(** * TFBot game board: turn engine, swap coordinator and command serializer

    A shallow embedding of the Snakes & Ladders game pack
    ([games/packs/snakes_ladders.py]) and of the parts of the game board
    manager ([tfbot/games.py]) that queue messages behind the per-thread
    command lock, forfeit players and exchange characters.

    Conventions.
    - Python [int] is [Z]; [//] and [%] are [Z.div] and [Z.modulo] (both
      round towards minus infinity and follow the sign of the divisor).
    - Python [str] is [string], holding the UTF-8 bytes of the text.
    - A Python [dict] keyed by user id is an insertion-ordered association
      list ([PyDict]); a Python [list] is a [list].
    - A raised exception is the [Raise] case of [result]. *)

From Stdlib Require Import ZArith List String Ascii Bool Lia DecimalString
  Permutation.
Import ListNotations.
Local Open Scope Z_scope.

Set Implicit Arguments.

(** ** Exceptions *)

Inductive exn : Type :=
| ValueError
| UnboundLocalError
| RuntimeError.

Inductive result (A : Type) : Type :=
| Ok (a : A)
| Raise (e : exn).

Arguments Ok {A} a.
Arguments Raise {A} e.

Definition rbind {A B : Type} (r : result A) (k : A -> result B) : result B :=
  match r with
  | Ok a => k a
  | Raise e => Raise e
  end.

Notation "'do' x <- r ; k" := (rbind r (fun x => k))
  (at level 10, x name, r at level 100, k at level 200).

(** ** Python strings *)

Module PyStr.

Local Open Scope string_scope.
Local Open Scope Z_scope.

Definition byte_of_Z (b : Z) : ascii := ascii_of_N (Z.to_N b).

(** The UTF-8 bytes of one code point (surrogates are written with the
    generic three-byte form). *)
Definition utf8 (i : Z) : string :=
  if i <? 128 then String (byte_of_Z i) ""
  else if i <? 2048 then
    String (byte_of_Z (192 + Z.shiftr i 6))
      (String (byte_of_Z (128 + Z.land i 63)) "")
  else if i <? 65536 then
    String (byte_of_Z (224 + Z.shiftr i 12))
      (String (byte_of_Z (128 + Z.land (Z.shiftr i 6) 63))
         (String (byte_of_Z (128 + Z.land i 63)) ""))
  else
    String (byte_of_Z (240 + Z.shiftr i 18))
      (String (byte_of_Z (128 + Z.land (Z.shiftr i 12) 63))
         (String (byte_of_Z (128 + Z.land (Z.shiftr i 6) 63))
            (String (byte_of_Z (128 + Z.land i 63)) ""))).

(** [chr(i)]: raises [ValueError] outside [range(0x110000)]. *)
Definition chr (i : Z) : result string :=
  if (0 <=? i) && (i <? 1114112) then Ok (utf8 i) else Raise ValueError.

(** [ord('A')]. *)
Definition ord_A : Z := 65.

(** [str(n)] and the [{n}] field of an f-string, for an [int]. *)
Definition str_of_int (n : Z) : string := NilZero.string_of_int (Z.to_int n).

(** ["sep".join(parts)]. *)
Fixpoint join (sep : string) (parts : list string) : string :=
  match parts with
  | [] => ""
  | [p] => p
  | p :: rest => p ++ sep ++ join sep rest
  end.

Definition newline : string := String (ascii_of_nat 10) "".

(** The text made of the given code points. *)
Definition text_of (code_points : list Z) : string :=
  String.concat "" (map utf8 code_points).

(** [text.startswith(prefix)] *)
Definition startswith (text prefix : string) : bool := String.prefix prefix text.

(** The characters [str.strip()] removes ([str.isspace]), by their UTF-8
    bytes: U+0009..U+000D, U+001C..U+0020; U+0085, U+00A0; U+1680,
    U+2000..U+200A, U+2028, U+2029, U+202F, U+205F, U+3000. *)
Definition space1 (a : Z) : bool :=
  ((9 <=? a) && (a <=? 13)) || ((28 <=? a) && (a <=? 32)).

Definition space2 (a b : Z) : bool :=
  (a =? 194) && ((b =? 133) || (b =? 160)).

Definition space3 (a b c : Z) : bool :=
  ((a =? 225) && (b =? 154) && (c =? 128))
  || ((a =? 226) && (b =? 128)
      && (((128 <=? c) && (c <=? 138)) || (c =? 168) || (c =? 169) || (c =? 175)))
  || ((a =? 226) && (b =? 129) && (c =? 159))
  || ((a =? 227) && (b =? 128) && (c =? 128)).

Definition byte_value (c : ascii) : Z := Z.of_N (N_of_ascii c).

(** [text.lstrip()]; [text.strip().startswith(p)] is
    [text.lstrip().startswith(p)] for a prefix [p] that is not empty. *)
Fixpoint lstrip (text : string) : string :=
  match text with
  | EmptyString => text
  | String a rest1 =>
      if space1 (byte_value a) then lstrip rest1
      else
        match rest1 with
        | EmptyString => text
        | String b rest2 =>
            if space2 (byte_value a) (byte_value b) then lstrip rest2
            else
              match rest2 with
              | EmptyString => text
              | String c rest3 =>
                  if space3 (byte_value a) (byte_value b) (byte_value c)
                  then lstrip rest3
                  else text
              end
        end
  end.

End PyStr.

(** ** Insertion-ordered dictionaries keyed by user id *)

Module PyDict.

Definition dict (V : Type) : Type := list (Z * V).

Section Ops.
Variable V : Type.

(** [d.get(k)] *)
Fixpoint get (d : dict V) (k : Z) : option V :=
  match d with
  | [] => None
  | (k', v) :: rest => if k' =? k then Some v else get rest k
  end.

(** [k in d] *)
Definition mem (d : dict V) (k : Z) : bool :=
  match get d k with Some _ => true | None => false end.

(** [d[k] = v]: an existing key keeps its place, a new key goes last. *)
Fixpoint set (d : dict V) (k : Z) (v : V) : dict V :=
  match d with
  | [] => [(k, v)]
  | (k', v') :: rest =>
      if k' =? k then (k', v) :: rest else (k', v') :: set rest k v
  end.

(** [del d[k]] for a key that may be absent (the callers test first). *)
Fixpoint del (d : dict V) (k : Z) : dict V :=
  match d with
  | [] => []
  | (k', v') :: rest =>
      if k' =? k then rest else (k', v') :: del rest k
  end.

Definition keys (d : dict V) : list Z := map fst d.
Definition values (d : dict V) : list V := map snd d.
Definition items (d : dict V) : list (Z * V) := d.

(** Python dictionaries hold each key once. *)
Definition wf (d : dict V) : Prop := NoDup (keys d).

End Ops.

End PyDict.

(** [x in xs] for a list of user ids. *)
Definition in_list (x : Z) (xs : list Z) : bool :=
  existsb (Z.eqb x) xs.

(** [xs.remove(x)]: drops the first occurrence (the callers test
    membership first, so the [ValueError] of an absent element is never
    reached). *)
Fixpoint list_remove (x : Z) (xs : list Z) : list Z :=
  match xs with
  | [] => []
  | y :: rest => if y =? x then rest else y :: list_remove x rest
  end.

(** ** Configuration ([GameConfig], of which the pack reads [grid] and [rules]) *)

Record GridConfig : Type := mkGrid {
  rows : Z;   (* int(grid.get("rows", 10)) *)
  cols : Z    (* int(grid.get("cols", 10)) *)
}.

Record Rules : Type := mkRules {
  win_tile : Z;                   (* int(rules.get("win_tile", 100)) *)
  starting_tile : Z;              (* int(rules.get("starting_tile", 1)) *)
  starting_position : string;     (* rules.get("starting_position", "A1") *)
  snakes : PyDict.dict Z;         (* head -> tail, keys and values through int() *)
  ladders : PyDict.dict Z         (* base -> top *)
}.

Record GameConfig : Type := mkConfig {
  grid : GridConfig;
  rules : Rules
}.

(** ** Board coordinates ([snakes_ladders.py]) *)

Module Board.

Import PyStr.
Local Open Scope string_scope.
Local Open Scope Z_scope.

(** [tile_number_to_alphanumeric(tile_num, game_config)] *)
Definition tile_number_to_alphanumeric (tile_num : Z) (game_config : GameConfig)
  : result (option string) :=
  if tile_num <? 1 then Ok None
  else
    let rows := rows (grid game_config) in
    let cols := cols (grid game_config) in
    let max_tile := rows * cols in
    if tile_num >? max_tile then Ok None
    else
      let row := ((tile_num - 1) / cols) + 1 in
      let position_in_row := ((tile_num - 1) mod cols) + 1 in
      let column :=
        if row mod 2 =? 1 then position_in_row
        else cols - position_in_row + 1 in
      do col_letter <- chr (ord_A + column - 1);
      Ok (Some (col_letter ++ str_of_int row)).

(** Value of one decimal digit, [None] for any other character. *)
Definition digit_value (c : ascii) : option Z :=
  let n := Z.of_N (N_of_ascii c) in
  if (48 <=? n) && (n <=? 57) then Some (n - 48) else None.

────────

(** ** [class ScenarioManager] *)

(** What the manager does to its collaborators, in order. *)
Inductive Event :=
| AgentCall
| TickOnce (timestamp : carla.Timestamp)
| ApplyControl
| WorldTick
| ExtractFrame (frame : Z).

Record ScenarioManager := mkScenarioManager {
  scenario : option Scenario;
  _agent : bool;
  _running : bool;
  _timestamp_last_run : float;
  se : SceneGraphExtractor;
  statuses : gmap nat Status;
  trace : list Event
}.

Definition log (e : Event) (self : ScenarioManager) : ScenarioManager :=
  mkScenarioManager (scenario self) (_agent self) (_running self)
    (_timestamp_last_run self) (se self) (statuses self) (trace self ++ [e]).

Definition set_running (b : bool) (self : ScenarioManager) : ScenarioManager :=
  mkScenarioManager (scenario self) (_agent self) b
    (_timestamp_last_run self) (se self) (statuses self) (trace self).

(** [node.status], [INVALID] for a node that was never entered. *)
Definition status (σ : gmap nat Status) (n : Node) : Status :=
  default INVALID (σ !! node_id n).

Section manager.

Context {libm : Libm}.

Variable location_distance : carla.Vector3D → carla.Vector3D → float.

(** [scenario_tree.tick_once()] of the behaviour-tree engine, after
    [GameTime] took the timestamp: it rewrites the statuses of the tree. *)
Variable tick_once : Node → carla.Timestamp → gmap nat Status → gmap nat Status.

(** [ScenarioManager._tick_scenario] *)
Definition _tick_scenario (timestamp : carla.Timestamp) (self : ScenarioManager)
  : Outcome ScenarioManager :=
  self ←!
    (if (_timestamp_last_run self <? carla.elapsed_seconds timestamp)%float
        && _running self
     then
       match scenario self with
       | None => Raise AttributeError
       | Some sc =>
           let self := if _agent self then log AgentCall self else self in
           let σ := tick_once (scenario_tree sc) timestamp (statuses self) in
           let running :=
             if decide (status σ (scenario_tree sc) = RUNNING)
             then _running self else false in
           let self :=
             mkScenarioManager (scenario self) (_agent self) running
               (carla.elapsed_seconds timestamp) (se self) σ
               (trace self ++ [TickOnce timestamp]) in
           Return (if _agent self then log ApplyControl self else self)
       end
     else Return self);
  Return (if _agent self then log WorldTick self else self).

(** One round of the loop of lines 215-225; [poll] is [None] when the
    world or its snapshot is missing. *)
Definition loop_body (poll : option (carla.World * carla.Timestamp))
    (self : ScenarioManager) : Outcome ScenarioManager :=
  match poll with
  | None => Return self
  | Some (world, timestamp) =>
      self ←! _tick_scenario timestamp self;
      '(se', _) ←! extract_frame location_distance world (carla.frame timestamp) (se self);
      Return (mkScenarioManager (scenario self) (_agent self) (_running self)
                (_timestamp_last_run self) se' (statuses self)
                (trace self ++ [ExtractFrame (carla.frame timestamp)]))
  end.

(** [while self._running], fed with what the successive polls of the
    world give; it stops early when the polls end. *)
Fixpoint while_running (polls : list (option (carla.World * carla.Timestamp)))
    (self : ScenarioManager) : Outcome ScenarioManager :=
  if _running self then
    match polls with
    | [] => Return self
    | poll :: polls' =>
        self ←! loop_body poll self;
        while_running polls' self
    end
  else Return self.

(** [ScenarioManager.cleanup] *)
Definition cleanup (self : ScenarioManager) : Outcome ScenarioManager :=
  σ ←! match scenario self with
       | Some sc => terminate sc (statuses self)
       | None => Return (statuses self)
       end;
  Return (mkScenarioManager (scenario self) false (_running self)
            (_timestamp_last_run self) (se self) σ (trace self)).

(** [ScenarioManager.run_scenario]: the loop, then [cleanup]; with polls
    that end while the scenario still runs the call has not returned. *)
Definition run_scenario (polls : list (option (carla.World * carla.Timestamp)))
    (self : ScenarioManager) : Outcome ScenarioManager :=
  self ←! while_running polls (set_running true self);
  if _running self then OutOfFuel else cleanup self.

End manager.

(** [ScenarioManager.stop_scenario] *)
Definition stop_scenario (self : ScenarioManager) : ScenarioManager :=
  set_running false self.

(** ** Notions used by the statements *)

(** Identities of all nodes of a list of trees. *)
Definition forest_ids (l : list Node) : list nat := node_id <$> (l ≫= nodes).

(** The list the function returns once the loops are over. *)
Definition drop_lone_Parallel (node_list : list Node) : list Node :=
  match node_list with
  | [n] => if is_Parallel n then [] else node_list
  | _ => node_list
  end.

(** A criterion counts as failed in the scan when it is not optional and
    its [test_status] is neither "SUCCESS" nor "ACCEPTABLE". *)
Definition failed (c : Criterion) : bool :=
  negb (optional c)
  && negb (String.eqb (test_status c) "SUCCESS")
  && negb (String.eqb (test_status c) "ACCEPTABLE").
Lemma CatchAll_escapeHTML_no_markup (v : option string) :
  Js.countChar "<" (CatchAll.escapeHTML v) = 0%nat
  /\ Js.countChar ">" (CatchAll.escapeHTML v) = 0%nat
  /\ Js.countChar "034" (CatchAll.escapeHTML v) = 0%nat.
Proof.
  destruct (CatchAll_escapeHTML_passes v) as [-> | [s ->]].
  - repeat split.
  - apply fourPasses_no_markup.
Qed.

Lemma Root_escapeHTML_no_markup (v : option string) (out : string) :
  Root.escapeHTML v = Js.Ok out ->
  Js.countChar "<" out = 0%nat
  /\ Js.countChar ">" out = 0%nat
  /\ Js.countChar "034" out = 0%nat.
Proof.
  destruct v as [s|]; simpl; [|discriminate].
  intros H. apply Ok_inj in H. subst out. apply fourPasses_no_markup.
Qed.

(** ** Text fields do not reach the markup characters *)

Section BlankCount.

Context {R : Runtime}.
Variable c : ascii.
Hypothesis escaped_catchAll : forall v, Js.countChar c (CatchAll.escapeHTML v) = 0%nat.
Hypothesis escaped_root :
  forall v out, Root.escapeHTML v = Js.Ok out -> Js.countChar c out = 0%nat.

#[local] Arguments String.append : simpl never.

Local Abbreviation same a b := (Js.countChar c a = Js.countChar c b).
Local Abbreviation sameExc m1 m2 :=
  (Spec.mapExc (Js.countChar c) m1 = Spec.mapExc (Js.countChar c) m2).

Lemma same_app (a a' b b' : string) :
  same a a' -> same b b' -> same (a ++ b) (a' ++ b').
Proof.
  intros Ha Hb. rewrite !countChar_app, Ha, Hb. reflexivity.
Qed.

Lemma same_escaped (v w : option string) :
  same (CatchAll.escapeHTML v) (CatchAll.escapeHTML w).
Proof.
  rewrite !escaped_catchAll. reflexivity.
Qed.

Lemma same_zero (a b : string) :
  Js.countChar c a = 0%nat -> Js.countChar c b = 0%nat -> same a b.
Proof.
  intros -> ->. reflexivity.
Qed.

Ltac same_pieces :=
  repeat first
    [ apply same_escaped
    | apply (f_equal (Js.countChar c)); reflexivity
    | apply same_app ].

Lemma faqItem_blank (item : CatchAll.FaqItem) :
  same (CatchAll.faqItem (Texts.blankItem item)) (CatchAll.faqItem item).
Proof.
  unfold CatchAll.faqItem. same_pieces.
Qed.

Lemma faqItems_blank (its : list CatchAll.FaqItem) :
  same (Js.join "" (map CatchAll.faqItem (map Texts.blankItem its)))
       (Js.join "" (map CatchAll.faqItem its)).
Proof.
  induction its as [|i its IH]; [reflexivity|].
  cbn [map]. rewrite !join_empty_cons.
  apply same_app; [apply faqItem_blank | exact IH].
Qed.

────────

■ **Goal of the exercise**
Everything above from the line containing "(** * TFBot" through the line containing "Definition utf8 (i" must be copied exactly. Nothing outside that range belongs in the answer.

■ **Solution to this task**
(** * TFBot game board: turn engine, swap coordinator and command serializer

    A shallow embedding of the Snakes & Ladders game pack
    ([games/packs/snakes_ladders.py]) and of the parts of the game board
    manager ([tfbot/games.py]) that queue messages behind the per-thread
    command lock, forfeit players and exchange characters.

    Conventions.
    - Python [int] is [Z]; [//] and [%] are [Z.div] and [Z.modulo] (both
      round towards minus infinity and follow the sign of the divisor).
    - Python [str] is [string], holding the UTF-8 bytes of the text.
    - A Python [dict] keyed by user id is an insertion-ordered association
      list ([PyDict]); a Python [list] is a [list].
    - A raised exception is the [Raise] case of [result]. *)

From Stdlib Require Import ZArith List String Ascii Bool Lia DecimalString
  Permutation.
Import ListNotations.
Local Open Scope Z_scope.

Set Implicit Arguments.

(** ** Exceptions *)

Inductive exn : Type :=
| ValueError
| UnboundLocalError
| RuntimeError.

Inductive result (A : Type) : Type :=
| Ok (a : A)
| Raise (e : exn).

Arguments Ok {A} a.
Arguments Raise {A} e.

Definition rbind {A B : Type} (r : result A) (k : A -> result B) : result B :=
  match r with
  | Ok a => k a
  | Raise e => Raise e
  end.

Notation "'do' x <- r ; k" := (rbind r (fun x => k))
  (at level 10, x name, r at level 100, k at level 200).

(** ** Python strings *)

Module PyStr.

Local Open Scope string_scope.
Local Open Scope Z_scope.

Definition byte_of_Z (b : Z) : ascii := ascii_of_N (Z.to_N b).

(** The UTF-8 bytes of one code point (surrogates are written with the
    generic three-byte form). *)
Definition utf8 (i : Z) : string :=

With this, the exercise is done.